Carol Rama: The tongue, the eye, the foot explores the human figure and its complex, psychological associations in the work of the celebrated Italian artist. Carol Rama (1918–2015) created art for over seventy years, producing disparate bodies of work that reflect the turns of her own life and that of the zeitgeist. This focused exhibition centers on a singular theme: the fragmented body as a site of fantasy and resistance in Rama’s work from the 1930s to the 1970s. The show examines eroticism as an expressive throughline that pierces Rama’s practice in overt figurative scenes and abstract forms. While Rama’s work has been exhibited widely throughout Europe since her death, this presentation marks the artist’s first significant American museum exhibition since her ICA Boston exhibition carolrama, in 1998, and her New Museum retrospective, Antibodies, in 2017.
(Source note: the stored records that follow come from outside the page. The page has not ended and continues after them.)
Local Notation "x + y" := (s_add K x y) : scalar_scope.
Local Notation "x - y" := (s_sub K x y) : scalar_scope.
Local Notation "x * y" := (s_mul K x y) : scalar_scope.
Local Notation "0" := (s_zero K) : scalar_scope.
Local Notation "1" := (s_one K) : scalar_scope.
Local Abbreviation L := (L nx nz).
Local Abbreviation r := (r nx nz).
Local Abbreviation generate := (_generate_sigmas LLT_compute nx nz D).
Local Abbreviation process := (_process LLT_compute nx nz D).

Lemma sum_range_app (f : nat -> K) (lo n m : nat) :
  sum_range K f lo (n + m) =
    (sum_range K f lo n + sum_range K f (lo + n) m)%sc.
Proof.
  induction m as [|m IH].
  - rewrite Nat.add_0_r. cbn [sum_range]. ring.
  - rewrite Nat.add_succ_r. cbn [sum_range]. rewrite IH, Nat.add_assoc. ring.
Qed.

Lemma sum_range_ext (f g : nat -> K) (lo n : nat) :
  (forall j, lo <= j < lo + n -> f j = g j) ->
  sum_range K f lo n = sum_range K g lo n.
Proof.
  induction n as [|n IH]; intros H; cbn [sum_range]; [reflexivity|].
  rewrite IH by (intros j Hj; apply H; lia).
  rewrite (H (lo + n)%nat) by lia. reflexivity.
Qed.

(** A point above the centre and its mirror image weigh as two centres. *)
Lemma sum_range_mirror (w a g : K) (m : nat -> K) (lo1 lo2 n : nat) :
  (sum_range K (fun j => w * (a + g * m (j - lo1)%nat)) lo1 n +
   sum_range K (fun j => w * (a - g * m (j - lo2)%nat)) lo2 n)%sc =
  (scalar_of_nat K (n + n) * (w * a))%sc.
Proof.
  induction n as [|n IH].
  - cbn [sum_range scalar_of_nat Nat.add]. ring.
  - rewrite Nat.add_succ_r. cbn [sum_range scalar_of_nat Nat.add].
    replace (lo1 + n - lo1)%nat with n by lia.
    replace (lo2 + n - lo2)%nat with n by lia.
    transitivity
      ((sum_range K (fun j => w * (a + g * m (j - lo1)%nat)) lo1 n +
        sum_range K (fun j => w * (a - g * m (j - lo2)%nat)) lo2 n) +
       (1 + 1) * (w * a))%sc; [ring|].
    rewrite IH. ring.
Qed.


(** The state sigma points and the running mean along the loop of
    [_process], when the process model hands its first argument back. *)
Lemma process_loop_identity (control_k : vector K) (del_k : K)
    (G : matrix K) (n : nat) (st : SigmaBase K * vector K) :
  (forall x u w d i, _f D x u w d i = x i) ->
  (forall i j, _aug_sigmas (fst st) i j = G i j) ->
  let st' := for_loop 1 n (process_step nx D control_k del_k) st in
  (forall i j, _aug_sigmas (fst st') i j = G i j) /\
  (forall i, i < nx ->
     snd st' i = (snd st i + sum_range K (fun j => wmi D * G i j) 1 n)%sc).
Proof.
  intros Hf Hst.
  pose (P := fun (k : nat) (t : SigmaBase K * vector K) =>
    (forall i j, _aug_sigmas (fst t) i j = G i j) /\
    (forall i, i < nx ->
       snd t i =
         (snd st i + sum_range K (fun j => wmi D * G i j) 1 (k - 1))%sc)).
  assert (H : P (1 + n)%nat (for_loop 1 n (process_step nx D control_k del_k) st)).
  { apply for_loop_invariant.
    - split; [exact Hst|]. intros i Hi. cbn [Nat.sub sum_range]. ring.
    - intros k t Hk [Hsig Hacc].
      assert (Hsig' : forall i j,
        _aug_sigmas (propagate_f nx D control_k del_k k (fst t)) i j = G i j).
      { intros i j. unfold propagate_f. cbn [set_aug_sigmas _aug_sigmas].
        unfold assign_col. index_cases; try apply Hsig.
        rewrite Hf. unfold col, _state_sigmas, block. rewrite Hsig.
        subst j. same_index. }
      split; [exact Hsig'|].
      intros i Hi. unfold process_step. cbn [fst snd].
      unfold assign_segment. index_cases.
      unfold vadd, vscale, col, _state_sigmas, block.
      rewrite Hsig', Nat.sub_0_r, (Hacc i Hi).
      replace (S k - 1)%nat with (S (k - 1)) by lia.
      cbn [sum_range].
      replace (1 + (k - 1))%nat with k by lia.
      change (0 + i)%nat with i. change (0 + k)%nat with k. ring. }
  destruct H as [H1 H2]. split; [exact H1|].
  intros i Hi. rewrite (H2 i Hi).
  replace (1 + n - 1)%nat with n by lia. reflexivity.
Qed.

Lemma sum_range_scale (w : K) (f : nat -> K) (lo n : nat) :
  sum_range K (fun j => w * f j)%sc lo n = (w * sum_range K f lo n)%sc.
Proof.
  induction n as [|n IH]; cbn [sum_range]; [ring|]. rewrite IH. ring.
Qed.

(** What [_process] leaves behind when the process model hands its first
    argument back: the sigma points as generated, and in the caller's state
    the centre weighted by [wm0] plus each other column weighted by [wmi]. *)
Lemma process_identity_result (state_k control_k : vector K) (del_k : K)
    (s : SigmaBase K) :
  (forall x u w d i, _f D x u w d i = x i) ->
  let res := process state_k control_k del_k s in
  let g := snd (generate state_k (covar (base s)) s) in
  (forall i j, _aug_sigmas (object res) i j = _aug_sigmas g i j) /\
  (forall i, i < nx ->
     output res i =
       (wm0 D * _aug_sigmas g i 0%nat +
        sum_range K (fun j => wmi D * _aug_sigmas g i j) 1%nat (L + L)%nat)%sc).
Proof.
  intros Hf res g. subst res. unfold _process, output, object. cbn [fst snd].
  fold g.
  set (s0 := propagate_f nx D control_k del_k 0 g).
  assert (Hs0 : forall k j, _aug_sigmas s0 k j = _aug_sigmas g k j).
  { intros k j. subst s0. unfold propagate_f. cbn [set_aug_sigmas _aug_sigmas].
    unfold assign_col. index_cases.
    rewrite Hf. unfold col, _state_sigmas, block. subst j. same_index. }
  replace (r - 1)%nat with (L + L)%nat by (unfold r; lia).
  match goal with
  | |- context [for_loop 1 ?n ?b ?st] =>
      destruct (process_loop_identity control_k del_k (_aug_sigmas g) n st Hf Hs0)
        as [Hsig Hacc]
  end.
  split; [exact Hsig|].
  intros i Hi. rewrite (Hacc i Hi). cbn [snd].
  unfold assign_segment. index_cases.
  unfold vscale, col, _state_sigmas, block.
  rewrite Hs0, Nat.sub_0_r. reflexivity.
Qed.
(** When the root URL and the start URL parse, every URL on the queue
    parses: it is the start URL or it passed the filter. *)
Lemma crawlReaches_queue_parses (web : Web) (st : CrawlState) :
  (forall root, newURL GUIDE_ROOT_URL = Some root ->
                newURL (href root) <> None) ->
  crawlReaches web st ->
  forall x, In x (queue st) -> newURL x <> None.
Proof.
  intros Hstart; induction 1 as [root Eroot|st st' Hreach IH Estep].
  - simpl; intros x [<-|[]]; apply (Hstart root Eroot).
  - unfold crawlIteration in Estep.
    destruct (queue st) as [|u rest]; [discriminate|].
    destruct (GUIDE_MAX_PAGES <=? length (crawled st))%nat; [discriminate|].
    cbn [visited queue crawled history] in Estep.
    assert (Hrest : forall x, In x rest -> newURL x <> None)
      by (intros x Hx; apply IH; right; assumption).
    destruct (isEmpty u || has (visited st) u);
      [inversion Estep; subst; exact Hrest|].
    destruct (isAllowedGuideUrl u) as [[|]|m]; inversion Estep; subst;
      [|exact Hrest].
    intros x Hx.
    apply (proj2 (visitPage_records web u _)) in Hx.
    destruct Hx as [Hx|Hx]; [apply Hrest; assumption|].
    eapply isAllowedGuideUrl_parses; eassumption.
Qed.

Lemma crawlLoop_throws (web : Web) (fuel : nat) (st : CrawlState)
  (m : jsstring) :
  crawlReaches web st ->
  crawlLoop web fuel st = Some (Throw m) ->
  exists st' u,
    crawlReaches web st' /\ In u (queue st')
    /\ isAllowedGuideUrl u = Throw m.
Proof.
  revert st; induction fuel as [|fuel IH]; simpl; intros st Hreach E;
    [discriminate|].
  destruct (crawlIteration web st) as [|next|m'] eqn:Estep.
  - discriminate.
  - apply (IH next); [eapply reaches_next; eauto | assumption].
  - inversion E; subst.
    exists st; unfold crawlIteration in Estep.
    destruct (queue st) as [|u rest]; [discriminate|].
    exists u; split; [assumption|]; split; [left; reflexivity|].
    destruct (GUIDE_MAX_PAGES <=? length (crawled st))%nat; [discriminate|].
    cbn [visited queue crawled history] in Estep.
    destruct (isEmpty u || has (visited st) u); [discriminate|].
    destruct (isAllowedGuideUrl u) as [[|]|m']; inversion Estep; reflexivity.
Qed.
(** * tau2 domain toolkits and the green-agent loop: a shallow embedding

    The Python sources under [tau2/domains/*/tools.py] and
    [agentify_tau_bench/green_agent/agent.py] are embedded as Rocq
    functions.  A toolkit method that receives [self.db] becomes a
    computation in a state-and-exception monad over the domain database;
    Python [float] is the kernel's binary64 [float]; a Python [dict] is an
    insertion-ordered association list; an exception is a value of [exn]. *)

From Stdlib Require Import ZArith Floats List String Ascii Bool Lia DecimalString Sorted.
Import ListNotations.
Local Open Scope string_scope.

(* ================================================================== *)
(** ** Python values *)
(* ================================================================== *)

Module Py.

(** *** Floats

    [round(x, 2)] on a float: CPython prints the exact binary value with
    two decimals, ties to even, and reads the decimal string back as the
    nearest double.  NaN, infinities and zeros round to themselves, and so
    does any value whose hundredths do not fit in 53 bits (its spacing is
    already coarser than 0.01). *)

Definition half_even (num den : Z) : Z :=
  let q := (num / den)%Z in
  match (2 * (num mod den) ?= den)%Z with
  | Lt => q
  | Gt => (q + 1)%Z
  | Eq => if Z.even q then q else (q + 1)%Z
  end.

Definition centi_magnitude (m : positive) (e : Z) : Z :=
  if (0 <=? e)%Z then (Z.pos m * 100 * 2 ^ e)%Z
  else half_even (Z.pos m * 100) (2 ^ (- e)).

Definition round2 (x : float) : float :=
  match Prim2SF x with
  | S754_finite s m e =>
      let n := centi_magnitude m e in
      if (n <? 2 ^ 53)%Z then
        let r := (PrimFloat.of_uint63 (Uint63.of_Z n) / 100)%float in
        if s then (- r)%float else r
      else x
  | _ => x
  end.

(** The exact value of a finite float, counted in units of [2^-1074]
    (the spacing of the subnormals, of which every double is a multiple);
    [None] for NaN and the infinities. *)
Definition exact_units (x : float) : option Z :=
  match Prim2SF x with
  | S754_zero _ => Some 0%Z
  | S754_finite s m e =>
      let mag := Z.shiftl (Z.pos m) (e + 1074) in
      Some (if s then (- mag)%Z else mag)
  | _ => None
  end.

Definition finite (x : float) : Prop := exact_units x <> None.

(** [float(n)] for an [int]: the nearest double, ties to even;
    [OverflowError] past the largest double. *)
Definition float_of_int (n : Z) : option float :=
  let f := SF2Prim (binary_normalize prec emax n 0 false) in
  if PrimFloat.is_infinity f then None else Some f.

(** [int(x)] for a float: truncation towards zero; [None] for NaN and the
    infinities, on which it raises. *)
Definition int_of_float (x : float) : option Z :=
  match Prim2SF x with
  | S754_zero _ => Some 0%Z
  | S754_finite s m e =>
      let mag := if (0 <=? e)%Z then (Z.pos m * 2 ^ e)%Z else (Z.pos m / 2 ^ (- e))%Z in
      Some (if s then (- mag)%Z else mag)
  | _ => None
  end.

(** *** Strings *)

Definition lower_ascii (c : ascii) : ascii :=
  let n := nat_of_ascii c in
  if (65 <=? n)%nat && (n <=? 90)%nat then ascii_of_nat (n + 32) else c.

(** [str.lower()], on the ASCII letters. *)
Fixpoint lower (s : string) : string :=
  match s with
  | EmptyString => EmptyString
  | String c s' => String (lower_ascii c) (lower s')
  end.

Fixpoint chars (s : string) : list ascii :=
  match s with
  | EmptyString => []
  | String c s' => c :: chars s'
  end.
(** C3. Under an active referrals-only preference for the requester of
    the first open referral, the encounter is routed exactly when the
    scorer has a top-scoring result and that result scores at least 0.70.
    Otherwise the outcome is the one of an empty result list: no best
    match, the reason "No referral match found", no task touched and no
    routed event recorded.  A provider reference is a non-empty string:
    the pipeline treats an empty requester reference as no requester. *)
Theorem referrals_only_routes_on_high_match :
  forall (clock : Clock) (e : Encounter) (s : Store.t)
         (first : OpenReferral) (rest : list OpenReferral)
         (requester : Reference) (pref : SharingPreference),
    let pid :=
      resolvePatientId s (removeFirst "Patient/" (reference (subject e))) in
    getOpenReferrals s pid = first :: rest ->
    srRequester (serviceRequest first) = Some requester ->
    truthy (reference requester) = true ->
    getSharingPreference s pid (reference requester) = Some pref ->
    active pref = true ->
    mode pref = ReferralsOnly ->
    let out := processEncounter clock e s in
    let results :=
      matchEncounterToReferrals e (getOpenReferrals s pid)
        (buildMatchContext s) in
    matchResults (fst out) = results /\
    (routed (fst out) = true <->
     exists top,
       In top results /\
       (forall m, In m results -> (score m <= score top)%Q) /\
       (7 # 10 <= score top)%Q) /\
    (routed (fst out) = false ->
     bestMatch (fst out) = None /\
     reason (fst out) = "No referral match found (referrals-only mode)" /\
     taskUpdated (fst out) = None /\
     tasks (snd out) = tasks s /\
     routedEvents (snd out) = routedEvents s).
Proof.
  intros clock e s first rest requester pref pid Hopen Hreq Htruthy Hpref
    Hactive Hmode out results.
  unfold out. rewrite processEncounter_steps.
  cbn [fst snd matchResults routed bestMatch reason taskUpdated tasks
       routedEvents].
  fold (rawPatientId e) in pid. fold (canonicalId s e) in pid.
  change (canonicalId s e) with pid.
  rewrite scorer_on_persisted. fold results.
  assert (Hphys : physicianOf (getOpenReferrals s pid)
                  = Some (reference requester)).
  { rewrite Hopen. simpl. now rewrite Hreq. }
  rewrite Hphys. cbn [prefOf]. rewrite Htruthy, Hpref.
  assert (Htop : headIsTop results) by apply results_top.
  unfold decide. rewrite Hactive, Hmode. cbn [negb].
  split; [reflexivity|].
  destruct (bestOf results) as [m|] eqn:Hbest; cbn [fst snd].
  - apply bestOf_some in Hbest. destruct Hbest as [tl [Hres Hscore]].
    split; [|discriminate].
    split; [intros _|reflexivity].
    exists m. rewrite Hres in Htop |- *. simpl in Htop.
    split; [left; reflexivity|]. split; [exact Htop | exact Hscore].
  - split.
    + split; [discriminate|].
      intros [top [Hin [Hmax Hscore]]]. exfalso.
      destruct results as [|h tl] eqn:Hres; [destruct Hin|].
      assert (Hh : bestOf (h :: tl) = Some h).
      { apply bestOf_some. exists tl. split; [reflexivity|].
        apply Qle_trans with (score top); [exact Hscore|].
        apply Htop. exact Hin. }
      congruence.
    + intros _. cbn [andb]. repeat split; reflexivity.
Qed.

Lemma referrals_only_routes_on_high_match_witness :
  let e := Sample.visit "enc-1" "patient-001" EFinished in
  let s := Sample.consented in
  let out := processEncounter Sample.clock1 e s in
  let results :=
    matchEncounterToReferrals e (getOpenReferrals s "patient-001")
      (buildMatchContext s) in
  matchResults (fst out) = results /\
  (routed (fst out) = true <->
   exists top,
     In top results /\
     (forall m, In m results -> (score m <= score top)%Q) /\
     (7 # 10 <= score top)%Q) /\
  (routed (fst out) = false ->
   bestMatch (fst out) = None /\
   reason (fst out) = "No referral match found (referrals-only mode)" /\
   taskUpdated (fst out) = None /\
   tasks (snd out) = tasks s /\
   routedEvents (snd out) = routedEvents s).
Proof.
  intros e s.
  apply (referrals_only_routes_on_high_match Sample.clock1 e s
           (mkOpenReferral Sample.referral001 Sample.task001) []
           (mkReference "Practitioner/dr-smith" (Some "Dr. Robert Smith") None)
           Sample.referralsOnly); reflexivity.
Defined.

(** ** Routed events *)

Lemma hasRoutedEvent_upsert (events : list RoutedEvent) (ev : RoutedEvent)
    (id : string) :
  hasRoutedEvent (upsertRoutedEvent events ev) id
  = hasRoutedEvent events id || String.eqb (reEncounterId ev) id.
Proof.
  unfold upsertRoutedEvent.
  induction events as [|x r IH]; simpl.
  - now rewrite orb_false_r.
  - destruct (String.eqb (reEncounterId x) (reEncounterId ev)) eqn:E; simpl.
    + apply String.eqb_eq in E. rewrite E.
      unfold hasRoutedEvent.
      destruct (String.eqb (reEncounterId ev) id), (existsb _ r);
        reflexivity.
    + destruct (findIndex _ r) as [i|]; unfold hasRoutedEvent in *;
        simpl; rewrite IH; now rewrite orb_assoc.
Qed.

(** One delivery adds the routed event of its encounter when it decides
    to route, and removes none. *)
Lemma hasRoutedEvent_step (clock : Clock) (e : Encounter) (s : Store.t)
    (id : string) :
  let out := processEncounter clock e s in
  hasRoutedEvent (routedEvents (snd out)) id
  = hasRoutedEvent (routedEvents s) id
    || (routed (fst out) && String.eqb (resEncounterId (fst out)) id).
Proof.
  cbv zeta. rewrite processEncounter_steps.
  cbn [fst snd routed resEncounterId routedEvents].
  set (pid := canonicalId s e).
  set (phys := physicianOf (getOpenReferrals s pid)).
  set (best := bestOf _).
  destruct (fst (decide (prefOf s pid phys) best)) eqn:Hd.
  - destruct (prefOf_some s pid phys
                (decide_routes_only_with_preference _ _ Hd)) as [p [-> Hp]].
    rewrite Hp. cbn [andb]. rewrite hasRoutedEvent_upsert.
    assert (Hid : encId (persisted s e) = encId e).
    { unfold persisted. destruct (negb _); reflexivity. }
    unfold eventOf. cbn [reEncounterId]. now rewrite Hid.
  - cbn [andb]. rewrite orb_false_r. destruct phys; reflexivity.
Qed.

Lemma hasRoutedEvent_run (l : list (Clock * Encounter)) (s : Store.t)
    (id : string) :
  let out := processAll l s in
  hasRoutedEvent (routedEvents (snd out)) id
  = hasRoutedEvent (routedEvents s) id
    || existsb (fun r => routed r && String.eqb (resEncounterId r) id)
         (fst out).
Proof.
  revert s. induction l as [|[clock e] l IH]; intros s; simpl.
  - now rewrite orb_false_r.
  - pose proof (hasRoutedEvent_step clock e s id) as Hstep. cbv zeta in Hstep.
    destruct (processEncounter clock e s) as [r s1]. simpl in Hstep.
    specialize (IH s1). cbv zeta in IH.
    destruct (processAll l s1) as [rs s2]. simpl in IH |- *.
    rewrite IH, Hstep. now rewrite orb_assoc.
Qed.

Lemma lastDecision_in (id : string) (rs : list ProcessEncounterResult)
    (d : bool) :
  lastDecision id rs = Some d ->
  exists r, In r rs /\ resEncounterId r = id /\ routed r = d.
Proof.
  induction rs as [|r rs IH]; simpl; [discriminate|].
  destruct (lastDecision id rs) as [d'|].
  - intros H. destruct (IH H) as [r' [? ?]]. exists r'. auto.
  - destruct (String.eqb (resEncounterId r) id) eqn:E; [|discriminate].
    intros H. inversion H. exists r. apply String.eqb_eq in E. auto.
Qed.

(** C1, as stated, fails.  A finished visit that matches the referral is
    delivered twice under a referrals-only preference.  The first delivery
    routes it and completes the task; the second finds no open referral
    and decides not to route, and the routed event of the first is still
    in the store. *)
Lemma routed_event_outlives_the_decision :
  let e := Sample.visit "enc-1" "patient-001" EFinished in
  let out :=
    processAll [(Sample.clock1, e); (Sample.clock2, e)] Sample.consented in
  routedEvents Sample.consented = [] /\
  map routed (fst out) = [true; false] /\
  lastDecision "enc-1" (fst out) = Some false /\
  hasRoutedEvent (routedEvents (snd out)) "enc-1" = true /\
  ~ (hasRoutedEvent (routedEvents (snd out)) "enc-1" = true <->
     lastDecision "enc-1" (fst out) = Some true).
Proof.
  vm_compute. repeat split.
  intros [H _]. specialize (H eq_refl). discriminate H.
Qed.

(** C1, amended.  After any sequence of deliveries, a routed event for an
    encounter identifier is in the store if and only if one was there
    before the sequence or some evaluation of the sequence for that
    identifier decided to route.  In particular it is there when the most
    recent evaluation for the identifier decided to route. *)
Theorem routed_event_iff_some_decision_routed :
  forall (l : list (Clock * Encounter)) (s : Store.t) (id : string),
    let out := processAll l s in
    (hasRoutedEvent (routedEvents (snd out)) id = true <->
     hasRoutedEvent (routedEvents s) id = true \/
     exists r, In r (fst out) /\ resEncounterId r = id /\ routed r = true)
    /\
    (lastDecision id (fst out) = Some true ->
     hasRoutedEvent (routedEvents (snd out)) id = true).
Proof.
  intros l s id out.
  assert (Hiff :
    hasRoutedEvent (routedEvents (snd out)) id = true <->
    hasRoutedEvent (routedEvents s) id = true \/
    exists r, In r (fst out) /\ resEncounterId r = id /\ routed r = true).
  { unfold out. rewrite hasRoutedEvent_run. cbv zeta.
    rewrite orb_true_iff, existsb_exists.
    split; (intros [H | [r [Hin H]]]; [left; exact H | right; exists r]).
    - apply andb_true_iff in H. destruct H as [Hr Hid].
      apply String.eqb_eq in Hid. auto.
    - destruct H as [Hid Hr]. split; [exact Hin|].
      apply andb_true_iff. split; [exact Hr | now apply String.eqb_eq]. }
  split; [exact Hiff|].
  intros Hlast. apply Hiff. right. apply lastDecision_in, Hlast.
Qed.

(** ** Name similarity *)

Lemma includes_In (l : list string) (x : string) :
  includes l x = true <-> In x l.
Proof.
  unfold includes. rewrite existsb_exists. split.
  - intros [y [Hy E]]. apply String.eqb_eq in E. now subst.
  - intros H. exists x. split; [exact H | apply String.eqb_refl].
Qed.

Lemma in_addAll (x : string) (l acc : list string) :
  In x (addAll acc l) <-> In x acc \/ In x l.
Proof.
  revert acc. induction l as [|y l IH]; intros acc; simpl; [tauto|].
  rewrite IH. destruct (includes acc y) eqn:E.
  - apply includes_In in E. split; [tauto|].
    intros [H | [<- | H]]; auto.
  - rewrite in_app_iff. simpl. tauto.
Qed.

Lemma NoDup_addAll (l acc : list string) :
  NoDup acc -> NoDup (addAll acc l).
Proof.
  revert acc. induction l as [|y l IH]; intros acc Hacc; simpl; [exact Hacc|].
  apply IH. destruct (includes acc y) eqn:E; [exact Hacc|].
  assert (Hy : ~ In y acc).
  { intros H. apply includes_In in H. congruence. }
  clear E IH. induction acc as [|z acc IHa]; simpl.
  - constructor; [intros [] | constructor].
  - inversion Hacc as [|? ? Hz Hnd]; subst. constructor.
    + rewrite in_app_iff. simpl. intros [H | [H | []]]; [tauto|].
      subst. apply Hy. now left.
    + apply IHa; [exact Hnd|]. intros H. apply Hy. now right.
Qed.

Lemma in_newSet (x : string) (l : list string) : In x (newSet l) <-> In x l.
Proof. unfold newSet. rewrite in_addAll. simpl. tauto. Qed.

Lemma NoDup_newSet (l : list string) : NoDup (newSet l).
Proof. apply NoDup_addAll. constructor. Qed.

Lemma intersection_le_union (setA setB : list string) :
  List.length (newSet (filter (includes setB) setA))
  <= List.length (newSet (setA ++ setB)).
Proof.
  apply NoDup_incl_length; [apply NoDup_newSet|].
  intros x Hx. apply (proj1 (in_newSet _ _)) in Hx.
  apply (proj1 (filter_In _ _ _)) in Hx.
  apply (proj2 (in_newSet _ _)). apply in_app_iff. tauto.
Qed.

Lemma ratio_bounds (i u : nat) :
  i <= u -> u <> 0 ->
  (0 <= Fuzzy.ofNat i / Fuzzy.ofNat u)%Q /\
  (Fuzzy.ofNat i / Fuzzy.ofNat u <= 1)%Q.
Proof.
  intros Hle Hu. unfold Fuzzy.ofNat.
  assert (Hpos : (0 < inject_Z (Z.of_nat u))%Q).
  { change 0%Q with (inject_Z 0). rewrite <- Zlt_Qlt. lia. }
  split.
  - apply Qle_shift_div_l; [exact Hpos|]. rewrite Qmult_0_l.
    change 0%Q with (inject_Z 0). rewrite <- Zle_Qle. lia.
  - apply Qle_shift_div_r; [exact Hpos|]. rewrite Qmult_1_l.
    rewrite <- Zle_Qle. lia.
Qed.
Lemma getEntries_sorted (s : Store) :
  StronglySorted (not_smaller DailyEntry.date) (result getEntries s).
Proof.
  unfold result. rewrite getEntries_eq. simpl.
  apply (map_keeps_sorted DailyEntryRow.date); [reflexivity | apply order_desc_sorted].
Qed.

Lemma getEntries_order_desc (s : Store) :
  result getEntries s = order_desc DailyEntry.date (map entry_of_row (account_entries s)).
Proof.
  unfold result. rewrite getEntries_eq. simpl. symmetry. now apply order_desc_map.
Qed.

(** C1, as the store computes it.  The previous balance of a submission is
    the [leftInFront] of the entry with the latest date in the store (an
    entry of the account whose date no other entry of the account exceeds),
    or 0 when the account has no entry, whatever the date of the new entry.
    It is the balance as of the most recent entry strictly before the new
    date whenever every existing entry is dated strictly before the new
    entry. *)
Theorem getPreviousDayBalance_latest_entry (s : Store) (now date : string) :
  match result getEntries s with
  | [] => account_entries s = [] /\ result (getPreviousDayBalance now) s = 0
  | e :: _ =>
      In e (map entry_of_row (account_entries s))
      /\ (forall r, In r (account_entries s) ->
                    String.leb (DailyEntryRow.date r) (DailyEntry.date e) = true)
      /\ result (getPreviousDayBalance now) s = DailyEntry.leftInFront e
  end
  /\ ((forall r, In r (account_entries s) ->
                 String.ltb (DailyEntryRow.date r) date = true) ->
      result (getPreviousDayBalance now) s
      = frontSafeBefore date (map entry_of_row (account_entries s))).
Proof.
  split.
  - unfold result at 2 3. rewrite getPreviousDayBalance_eq. simpl.
    unfold result. rewrite getEntries_eq. simpl.
    destruct (order_desc DailyEntryRow.date (account_entries s)) as [|r rs] eqn:E; simpl.
    + split; [|reflexivity].
      apply Permutation_nil. rewrite <- E. apply order_desc_Permutation.
    + apply order_desc_head in E. destruct E as [Hin Hmax].
      repeat split; [now apply in_map | exact Hmax].
  - intros later.
    unfold frontSafeBefore.
    rewrite <- latest_before_order_desc, <- getEntries_order_desc.
    rewrite latest_before_sorted by apply getEntries_sorted.
    unfold result at 1. rewrite getPreviousDayBalance_eq. simpl.
    pose proof (getEntries_order_desc s) as G.
    destruct (result getEntries s) as [|e es]; simpl; [reflexivity|].
    assert (In e (map entry_of_row (account_entries s))) as He.
    { apply (order_desc_In DailyEntry.date). rewrite <- G. now left. }
    apply in_map_iff in He. destruct He as [r [<- Hr]]. simpl.
    now rewrite (later r Hr).
Qed.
Rama was born as Italian fascism came to power, and her earliest pieces made under this regime are deeply radical, as they depict forbidden obscenities. Looking to her surroundings and life experiences, each era of making—from abstract and figurative painting to assemblage, clothing, and sculpture—represents her visceral mode of perception under changing social and political conditions. Self-taught and balanced on the periphery of the art world until the late 1970s, the artist brushes up against several key movements of the twentieth century, including Arte Povera, assemblage, and the Italian literary neo-avant-garde, although she evaded strict association with any one group.

Rama’s watercolors from the late 1930s and early 1940s depict lascivious scenes. Born to a bourgeois family that underwent drastic economic and psychological hardship, the artist reflected her ensuing personal tragedy through her art. Many of Rama’s figures from this period portray the institutionalized and mentally ill. In these compositions, sexuality is linked with disability and illness: women appear nude except for their shoes, tongues hanging from their mouths. Snakes emerge from exposed orifices and unspoken fantasies come alive. With these unrestrained erotic gestures, the artist renders the privacy of lust overt.

The abject reappears in her bricolage assemblages from the 1960s, in which splattered bodily fluids function as mark-making devices. In her works made during these years, Rama often incorporated prosthetic limbs, syringes, and other medical instruments. The bricolage pieces in this exhibition share a preoccupation with the eye, either singular or multiple, emerging in clusters. Collaging inanimate human-like forms, Rama constructs morbid, almost hallucinatory monsters that mirror the global political tumult witnessed in the mid-twentieth century. Her creatures meet the viewer’s gaze, and peer back with unnerving alertness and desire.

In this gallery, Rama’s human forms—in whole, abstract, and formless incarnations—take shape as individual entities but impart a deeper sense of collective disobedience. Strange and often psychosexual, they foreground a sense of the forbidden, recalling sublimated truths and recessed memories. The fetishized and fragmented figure becomes more than a sum of its parts. Here, it becomes a lens to examine Rama’s radical depictions of the transgression, madness, joy, and defiance that defined her world.